# Description of the task:
Each entry needs to appear again, retyped exactly as it is below.

# Information shown:

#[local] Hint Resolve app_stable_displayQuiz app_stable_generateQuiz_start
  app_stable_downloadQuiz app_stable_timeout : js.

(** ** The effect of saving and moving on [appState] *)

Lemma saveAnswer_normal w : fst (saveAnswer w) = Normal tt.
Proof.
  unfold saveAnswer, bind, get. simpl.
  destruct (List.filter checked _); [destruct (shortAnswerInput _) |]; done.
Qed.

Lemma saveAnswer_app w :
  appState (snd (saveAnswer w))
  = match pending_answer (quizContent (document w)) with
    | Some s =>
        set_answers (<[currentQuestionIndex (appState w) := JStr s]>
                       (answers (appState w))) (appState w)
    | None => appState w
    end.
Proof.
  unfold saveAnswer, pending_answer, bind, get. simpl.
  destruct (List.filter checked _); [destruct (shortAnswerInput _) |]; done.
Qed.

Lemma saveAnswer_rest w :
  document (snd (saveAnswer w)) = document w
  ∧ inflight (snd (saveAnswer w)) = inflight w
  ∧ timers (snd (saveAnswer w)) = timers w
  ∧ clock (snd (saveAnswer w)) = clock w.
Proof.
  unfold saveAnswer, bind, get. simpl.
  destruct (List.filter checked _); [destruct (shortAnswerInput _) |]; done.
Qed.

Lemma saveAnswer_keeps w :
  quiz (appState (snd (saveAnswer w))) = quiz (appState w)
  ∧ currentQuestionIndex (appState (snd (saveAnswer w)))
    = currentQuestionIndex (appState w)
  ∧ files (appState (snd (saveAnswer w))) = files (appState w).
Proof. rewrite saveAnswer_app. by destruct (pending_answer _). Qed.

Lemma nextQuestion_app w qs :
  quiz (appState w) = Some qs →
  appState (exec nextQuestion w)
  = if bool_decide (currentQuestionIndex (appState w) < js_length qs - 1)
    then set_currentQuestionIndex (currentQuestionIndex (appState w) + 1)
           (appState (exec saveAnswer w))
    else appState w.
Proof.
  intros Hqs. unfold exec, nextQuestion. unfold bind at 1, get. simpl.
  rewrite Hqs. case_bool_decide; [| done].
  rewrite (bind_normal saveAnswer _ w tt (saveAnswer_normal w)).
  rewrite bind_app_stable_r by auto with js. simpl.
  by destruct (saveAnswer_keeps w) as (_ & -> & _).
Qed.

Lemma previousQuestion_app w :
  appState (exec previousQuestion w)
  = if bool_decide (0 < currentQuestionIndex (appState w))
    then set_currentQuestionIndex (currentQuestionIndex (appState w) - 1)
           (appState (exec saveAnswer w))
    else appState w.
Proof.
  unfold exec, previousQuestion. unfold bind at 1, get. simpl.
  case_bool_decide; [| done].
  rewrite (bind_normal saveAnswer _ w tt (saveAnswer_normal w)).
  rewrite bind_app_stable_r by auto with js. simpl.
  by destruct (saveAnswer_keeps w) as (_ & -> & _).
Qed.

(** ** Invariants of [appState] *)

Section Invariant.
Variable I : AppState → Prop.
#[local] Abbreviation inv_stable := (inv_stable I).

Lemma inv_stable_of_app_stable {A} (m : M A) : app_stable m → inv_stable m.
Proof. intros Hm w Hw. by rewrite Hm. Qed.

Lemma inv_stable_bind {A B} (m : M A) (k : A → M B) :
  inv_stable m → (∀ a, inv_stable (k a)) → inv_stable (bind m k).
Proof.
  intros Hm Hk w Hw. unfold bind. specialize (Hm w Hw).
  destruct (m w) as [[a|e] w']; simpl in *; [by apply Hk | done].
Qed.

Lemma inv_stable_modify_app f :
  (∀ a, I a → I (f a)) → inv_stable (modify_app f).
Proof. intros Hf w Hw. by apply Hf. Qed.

# Result:
#[local] Hint Resolve app_stable_displayQuiz app_stable_generateQuiz_start
  app_stable_downloadQuiz app_stable_timeout : js.

(** ** The effect of saving and moving on [appState] *)

Lemma saveAnswer_normal w : fst (saveAnswer w) = Normal tt.
Proof.
  unfold saveAnswer, bind, get. simpl.
  destruct (List.filter checked _); [destruct (shortAnswerInput _) |]; done.
Qed.

Lemma saveAnswer_app w :
  appState (snd (saveAnswer w))
  = match pending_answer (quizContent (document w)) with
    | Some s =>
        set_answers (<[currentQuestionIndex (appState w) := JStr s]>
                       (answers (appState w))) (appState w)
    | None => appState w
    end.
Proof.
  unfold saveAnswer, pending_answer, bind, get. simpl.
  destruct (List.filter checked _); [destruct (shortAnswerInput _) |]; done.
Qed.

Lemma saveAnswer_rest w :
  document (snd (saveAnswer w)) = document w
  ∧ inflight (snd (saveAnswer w)) = inflight w
  ∧ timers (snd (saveAnswer w)) = timers w
  ∧ clock (snd (saveAnswer w)) = clock w.
Proof.
  unfold saveAnswer, bind, get. simpl.
  destruct (List.filter checked _); [destruct (shortAnswerInput _) |]; done.
Qed.

Lemma saveAnswer_keeps w :
  quiz (appState (snd (saveAnswer w))) = quiz (appState w)
  ∧ currentQuestionIndex (appState (snd (saveAnswer w)))
    = currentQuestionIndex (appState w)
  ∧ files (appState (snd (saveAnswer w))) = files (appState w).
Proof. rewrite saveAnswer_app. by destruct (pending_answer _). Qed.

Lemma nextQuestion_app w qs :
  quiz (appState w) = Some qs →
  appState (exec nextQuestion w)
  = if bool_decide (currentQuestionIndex (appState w) < js_length qs - 1)
    then set_currentQuestionIndex (currentQuestionIndex (appState w) + 1)
           (appState (exec saveAnswer w))
    else appState w.
Proof.
  intros Hqs. unfold exec, nextQuestion. unfold bind at 1, get. simpl.
  rewrite Hqs. case_bool_decide; [| done].
  rewrite (bind_normal saveAnswer _ w tt (saveAnswer_normal w)).
  rewrite bind_app_stable_r by auto with js. simpl.
  by destruct (saveAnswer_keeps w) as (_ & -> & _).
Qed.

Lemma previousQuestion_app w :
  appState (exec previousQuestion w)
  = if bool_decide (0 < currentQuestionIndex (appState w))
    then set_currentQuestionIndex (currentQuestionIndex (appState w) - 1)
           (appState (exec saveAnswer w))
    else appState w.
Proof.
  unfold exec, previousQuestion. unfold bind at 1, get. simpl.
  case_bool_decide; [| done].
  rewrite (bind_normal saveAnswer _ w tt (saveAnswer_normal w)).
  rewrite bind_app_stable_r by auto with js. simpl.
  by destruct (saveAnswer_keeps w) as (_ & -> & _).
Qed.

(** ** Invariants of [appState] *)

Section Invariant.
Variable I : AppState → Prop.
#[local] Abbreviation inv_stable := (inv_stable I).

Lemma inv_stable_of_app_stable {A} (m : M A) : app_stable m → inv_stable m.
Proof. intros Hm w Hw. by rewrite Hm. Qed.

Lemma inv_stable_bind {A B} (m : M A) (k : A → M B) :
  inv_stable m → (∀ a, inv_stable (k a)) → inv_stable (bind m k).
Proof.
  intros Hm Hk w Hw. unfold bind. specialize (Hm w Hw).
  destruct (m w) as [[a|e] w']; simpl in *; [by apply Hk | done].
Qed.

Lemma inv_stable_modify_app f :
  (∀ a, I a → I (f a)) → inv_stable (modify_app f).
Proof. intros Hf w Hw. by apply Hf. Qed.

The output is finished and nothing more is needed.